[Collected data]
_ _ _
(* ===== verification/Input.v ===== *)
(** The input subsystem: [devices/input/ctrl.c], and the two event queues,
    [devices/input/kbd.c] and [devices/input/mouse.c]. *)
From S2P Require Import Prelude.

Inductive input_event_type := INPUT_EV_KEY | INPUT_EV_REL | INPUT_EV_ABS.
#[export] Instance input_event_type_eq_dec : EqDecision input_event_type.
Proof. solve_decision. Defined.

Definition INPUT_REL_X : Z := 0.
Definition INPUT_REL_Y : Z := 1.
Definition INPUT_BTN_LEFT : Z := 0x110.
Definition INPUT_BTN_RIGHT : Z := 0x111.
Definition INPUT_BTN_MIDDLE : Z := 0x112.
Definition INPUT_MOD_SHIFT : Z := Z.shiftl 1 0.
Definition INPUT_MOD_CTRL : Z := Z.shiftl 1 1.
Definition INPUT_MOD_ALT : Z := Z.shiftl 1 2.
Definition INPUT_MOD_CAPS : Z := Z.shiftl 1 3.

(** [input_event_t]; [sizeof] is 16. *)
Record input_event := Event {
  ev_type : input_event_type;
  ev_code : Z;
  ev_value : Z;
  ev_modifiers : Z;
}.
#[export] Instance input_event_eq_dec : EqDecision input_event.
Proof. solve_decision. Defined.
Definition EVENT_SIZE : Z := 16.

(** [kbd_queue_t] and [mouse_queue_t]: the buffer is as long as the queue's
    size. *)
Record queue := Queue {
  q_buf : list input_event;
  q_head : Z;
  q_tail : Z;
}.
Definition KBD_QUEUE_SIZE : Z := 64.
Definition MOUSE_QUEUE_SIZE : Z := 128.

(** [kbd_push_event] and [mouse_push_event] with the size of their queue. *)
Definition push_event (n : Z) (q : queue) (ev : input_event) : queue :=
  let next := u32 (q_head q + 1) mod n in
  if next =? q_tail q then q else Queue (updateZ (q_buf q) (q_head q) ev) next (q_tail q).
Definition kbd_push_event : queue → input_event → queue := push_event KBD_QUEUE_SIZE.
Definition mouse_push_event : queue → input_event → queue := push_event MOUSE_QUEUE_SIZE.

Definition has_event (q : queue) : bool := negb (q_head q =? q_tail q).
Definition kbd_has_event : queue → bool := has_event.

(** One event taken from a queue. *)
Definition read_event (n : Z) (q : queue) : res (option input_event * queue) :=
  if negb (has_event q) then Ret (None, q) else
  ev ← deref (lookupZ (q_buf q) (q_tail q));
  Ret (Some ev, Queue (q_buf q) (q_head q) (u32 (q_tail q + 1) mod n)).
Definition kbd_read_event : queue → res (option input_event * queue) := read_event KBD_QUEUE_SIZE.

(** The loop of [kbd_read_events] and of [mouse_read]: the events copied to a
    buffer of [size] bytes, of which [written] are used. *)
Fixpoint read_loop (fuel : nat) (n : Z) (q : queue) (size written : Z) :
    res (list input_event * queue) :=
  match fuel with
  | O => NoFuel
  | S fuel =>
      if size <? u64 (written + EVENT_SIZE) then Ret ([], q) else
      '(o, q) ← read_event n q;
      match o with
      | None => Ret ([], q)
      | Some ev =>
          '(evs, q) ← read_loop fuel n q size (u64 (written + EVENT_SIZE)); Ret (ev :: evs, q)
      end
  end.
(** A queue holds fewer events than its size. *)
Definition read_events (n : Z) (q : queue) (size : Z) : res (list input_event * queue) :=
  read_loop (S (Z.to_nat n)) n q size 0.

(** The number of bytes written is the first result of [kbd_read_events]; the
    bytes are the events, one after the other. *)
Definition kbd_read_events (q : queue) (size : Z) : res (Z * list input_event * queue) :=
  '(evs, q) ← read_events KBD_QUEUE_SIZE q size;
  Ret (EVENT_SIZE * Z.of_nat (length evs), evs, q).
Definition kbd_read (q : queue) (count : Z) : res (Z * list input_event * queue) :=
  '(w, evs, q) ← kbd_read_events q count; Ret (i32 w, evs, q).
Definition mouse_read (q : queue) (count : Z) : res (Z * list input_event * queue) :=
  '(evs, q) ← read_events MOUSE_QUEUE_SIZE q count;
  Ret (i32 (EVENT_SIZE * Z.of_nat (length evs)), evs, q).

(** [kbd_module_init], [mouse_module_init] and the two [fini] functions. *)
Definition queue_reset (q : queue) : queue := Queue (q_buf q) 0 0.
Definition kbd_module_init (q : queue) : Z * queue := (0, queue_reset q).
Definition kbd_module_fini (q : queue) : queue := queue_reset q.
Definition mouse_module_init (q : queue) : Z * queue := (0, queue_reset q).
Definition mouse_module_fini (q : queue) : queue := queue_reset q.

(** ** The controller *)

Record input := Input { kbd_queue : queue; mouse_queue : queue }.

Definition input_dispatch (i : input) (ev : input_event) : input :=
  match ev_type ev with
  | INPUT_EV_KEY =>
      if (INPUT_BTN_LEFT <=? ev_code ev) && (ev_code ev <=? INPUT_BTN_MIDDLE)
      then Input (kbd_queue i) (mouse_push_event (mouse_queue i) ev)
      else Input (kbd_push_event (kbd_queue i) ev) (mouse_queue i)
  | INPUT_EV_REL => Input (kbd_queue i) (mouse_push_event (mouse_queue i) ev)
  | INPUT_EV_ABS => i
  end.

Definition input_report_key (i : input) (code : Z) (pressed : bool) (modifiers : Z) : input :=
  input_dispatch i (Event INPUT_EV_KEY code (if pressed then 1 else 0) modifiers).
Definition input_report_rel (i : input) (axis value : Z) : input :=
  input_dispatch i (Event INPUT_EV_REL axis value 0).

(** ** The queues are bounded FIFO queues *)

(** Positions in a ring of size [n]. *)
Lemma ring_inj n a i j : 0 ≤ i < n → 0 ≤ j < n → (a + i) mod n = (a + j) mod n → i = j.
Proof.
  intros Hi Hj E. apply Z.cong_iff_0 in E. replace (a + i - (a + j)) with (i - j) in E by lia.
  destruct (Z.le_gt_cases j i); [rewrite Z.mod_small in E by lia; lia|].
  rewrite <- (Z.mod_unique_pos _ n (-1) (i - j + n)) in E by lia. lia.
Qed.
Lemma ring_ne n a k : 0 ≤ a < n → 0 < k < n → (a + k) mod n ≠ a.
Proof.
  intros Ha Hk E. assert (k = 0); [|lia]. apply (ring_inj n a); [lia..|].
  by rewrite E, Z.add_0_r, Z.mod_small.
Qed.

Section fifo.
Context (n : Z) (Hn : 1 < n < 2 ^ 31).

(** [q] holds [evs], the oldest first. *)
Record holds (q : queue) (evs : list input_event) : Prop := {
  qh_buf : Z.of_nat (length (q_buf q)) = n;
  qh_tail : 0 ≤ q_tail q < n;
  qh_head : q_head q = (q_tail q + Z.of_nat (length evs)) mod n;
  qh_len : Z.of_nat (length evs) < n;
  qh_evs i ev : evs !! i = Some ev → lookupZ (q_buf q) ((q_tail q + Z.of_nat i) mod n) = Some ev;
}.

Lemma push_event_spec q evs ev :
  holds q evs →
  holds (push_event n q ev) (if Z.of_nat (length evs) + 1 <? n then evs ++ [ev] else evs).
Proof.
  intros [Hb Ht Hh Hl He]. unfold push_event.
  assert (Hh' : 0 ≤ q_head q < n) by (rewrite Hh; apply Z.mod_pos_bound; lia).
  rewrite u32_small by lia.
  assert (Enext : (q_head q + 1) mod n = (q_tail q + (Z.of_nat (length evs) + 1)) mod n).
  { rewrite Hh, Zplus_mod_idemp_l. f_equal. lia. }
  destruct (Z.ltb_spec (Z.of_nat (length evs) + 1) n) as [Hlt|Hge].
  - destruct (Z.eqb_spec ((q_head q + 1) mod n) (q_tail q)) as [E|_].
    { exfalso. rewrite Enext in E. by eapply (ring_ne n (q_tail q)); [| |exact E]; lia. }
    split; cbn [q_buf q_head q_tail].
    + by rewrite length_updateZ.
    + done.
    + rewrite Enext, length_app. cbn. f_equal. lia.
    + rewrite length_app. cbn. lia.
    + intros i x Hx. apply lookup_app_Some in Hx as [Hx|[Hi Hx]].
      * pose proof (lookup_lt_Some _ _ _ Hx). rewrite lookupZ_updateZ_ne; [by apply He|].
        intros E. rewrite Hh in E. apply (ring_inj n) in E; lia.
      * apply list_lookup_singleton_Some in Hx as [Hi0 <-].
        replace (Z.of_nat i) with (Z.of_nat (length evs)) by lia. rewrite <- Hh.
        apply lookupZ_updateZ_eq. lia.
  - destruct (Z.eqb_spec ((q_head q + 1) mod n) (q_tail q)) as [_|Hne]; [done|]. destruct Hne.
    rewrite Enext. replace (Z.of_nat (length evs) + 1) with n by lia.
    rewrite <- (Z.mod_unique_pos _ n 1 (q_tail q)); lia.
Qed.

Lemma read_event_spec q evs :
  holds q evs →
  returns (read_event n q) (λ '(o, q'),
    match evs with
    | [] => o = None ∧ q' = q
    | ev :: evs => o = Some ev ∧ holds q' evs
    end).
Proof.
  intros [Hb Ht Hh Hl He]. unfold read_event, has_event. destruct evs as [|ev evs].
  - cbn in Hh. rewrite Z.add_0_r, Z.mod_small in Hh by done. by rewrite Hh, Z.eqb_refl.
  - cbn [length] in *. destruct (Z.eqb_spec (q_head q) (q_tail q)) as [E|_].
    { exfalso. rewrite Hh in E. by eapply (ring_ne n (q_tail q)); [| |exact E]; lia. }
    cbn [negb]. pose proof (He 0%nat ev eq_refl) as H0. rewrite Z.add_0_r, Z.mod_small in H0 by done.
    rewrite H0. cbn [deref]. rewrite bind_Ret, u32_small by lia. split; [done|].
    split; cbn [q_buf q_head q_tail]; [done|apply Z.mod_pos_bound; lia| |lia|].
    + rewrite Hh, Zplus_mod_idemp_l. f_equal. lia.
    + intros i x Hx. rewrite Zplus_mod_idemp_l.
      specialize (He (S i) x Hx). rewrite <- He. do 2 f_equal. lia.
Qed.

Lemma read_loop_spec fuel : ∀ q evs size written,
  holds q evs → (length evs < fuel)%nat → 0 ≤ size < 2 ^ 64 → 0 ≤ written →
  written + EVENT_SIZE * (Z.of_nat (length evs) + 1) < 2 ^ 64 →
  returns (read_loop fuel n q size written) (λ '(out, q'),
    let k := Z.to_nat ((size - written) / EVENT_SIZE) in
    out = take k evs ∧ holds q' (drop k evs)).
Proof.
  induction fuel as [|fuel IH]; intros q evs size written Hq Hf Hs Hw Hov; [lia|]. cbn [read_loop].
  unfold EVENT_SIZE in *. rewrite u64_small by lia. destruct (Z.ltb_spec size (written + 16)).
  { cbn. assert (Z.to_nat ((size - written) / 16) = 0%nat) as -> by dlia. done. }
  destruct (proj1 (returns_iff _ _) (read_event_spec q evs Hq)) as ([o q'] & -> & Hr). rewrite bind_Ret.
  destruct evs as [|ev evs].
  { destruct Hr as [-> ->]. cbn. by rewrite take_nil, drop_nil. }
  destruct Hr as [-> Hq']. cbn [length] in *. apply returns_bind.
  eapply returns_mono; [apply IH; try done; lia|]. intros [out q''] [-> Hd]. cbn [returns].
  assert (Z.to_nat ((size - written) / 16) = S (Z.to_nat ((size - (written + 16)) / 16))) as -> by dlia.
  done.
Qed.
End fifo.

(** The event queues are bounded FIFO queues.  Let a queue of size [n] hold
    the events [evs].  Pushing appends an event, or drops it when [n - 1] events
    wait; reading into a buffer of [size] bytes terminates and delivers the
    oldest [size / 16] events in order, or all of them, and leaves the rest. *)
Theorem event_queue_fifo n q evs ev size :
  1 < n < 2 ^ 31 → holds n q evs → 0 ≤ size < 2 ^ 63 →
  holds n (push_event n q ev) (if Z.of_nat (length evs) + 1 <? n then evs ++ [ev] else evs) ∧
  returns (read_events n q size) (λ '(out, q'),
    out ++ drop (Z.to_nat (size / EVENT_SIZE)) evs = evs ∧
    length out = Nat.min (length evs) (Z.to_nat (size / EVENT_SIZE)) ∧
    holds n q' (drop (Z.to_nat (size / EVENT_SIZE)) evs)).
Proof.
  intros Hn Hq Hs. split; [by apply push_event_spec|]. unfold read_events.
  pose proof (qh_len _ _ _ Hq). unfold EVENT_SIZE. eapply returns_mono.
  { apply (read_loop_spec n Hn _ q evs); try done; unfold EVENT_SIZE; lia. }
  intros [out q'] [-> Hd]. unfold EVENT_SIZE in *. rewrite Z.sub_0_r in *.
  split; [apply take_drop|]. split; [|done]. rewrite length_take. lia.
Qed.

Definition empty_queue (n : Z) : queue :=
  Queue (replicate (Z.to_nat n) (Event INPUT_EV_KEY 0 0 0)) 0 0.

Lemma empty_queue_holds n : 1 < n → holds n (empty_queue n) [].
Proof.
  intros Hn. split; cbn; [rewrite length_replicate; lia|lia| |lia|done].
  by rewrite Z.mod_small by lia.
Qed.

(** Four pushes into a queue of size 4: the last is dropped, and two events are
    read into 40 bytes. *)
Definition demo_events : list input_event :=
  (λ c, Event INPUT_EV_KEY c 1 0) <$> [1; 2; 3; 4].
Definition demo_queue : queue := foldl (push_event 4) (empty_queue 4) demo_events.

Lemma event_queue_witness :
  returns (read_events 4 demo_queue 40) (λ '(out, q'), length out = 2%nat).
Proof.
  assert (Hq : holds 4 demo_queue (take 3 demo_events)).
  { unfold demo_queue, demo_events. cbn [fmap list_fmap foldl take].
    pose proof (push_event_spec 4 ltac:(lia) _ _ (Event INPUT_EV_KEY 1 1 0) (empty_queue_holds 4 ltac:(lia))) as Q1.
    pose proof (push_event_spec 4 ltac:(lia) _ _ (Event INPUT_EV_KEY 2 1 0) Q1) as Q2.
    pose proof (push_event_spec 4 ltac:(lia) _ _ (Event INPUT_EV_KEY 3 1 0) Q2) as Q3.
    exact (push_event_spec 4 ltac:(lia) _ _ (Event INPUT_EV_KEY 4 1 0) Q3). }
  destruct (event_queue_fifo 4 demo_queue _ (Event INPUT_EV_KEY 5 1 0) 40 ltac:(lia) Hq ltac:(lia)) as [_ Hr].
  eapply returns_mono; [exact Hr|]. intros [out q'] (_ & Hl & _). exact Hl.
Defined.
_ _ _
Task goal
Out of the data above, transcribe exactly and only the lines starting with the line that has "Definition MOUSE_QUEUE_SIZE : Z := 128." and going on through the line that has "if next =? q_tail", both included.

Result
Definition MOUSE_QUEUE_SIZE : Z := 128.

(** [kbd_push_event] and [mouse_push_event] with the size of their queue. *)
Definition push_event (n : Z) (q : queue) (ev : input_event) : queue :=
  let next := u32 (q_head q + 1) mod n in
  if next =? q_tail q then q else Queue (updateZ (q_buf q) (q_head q) ev) next (q_tail q).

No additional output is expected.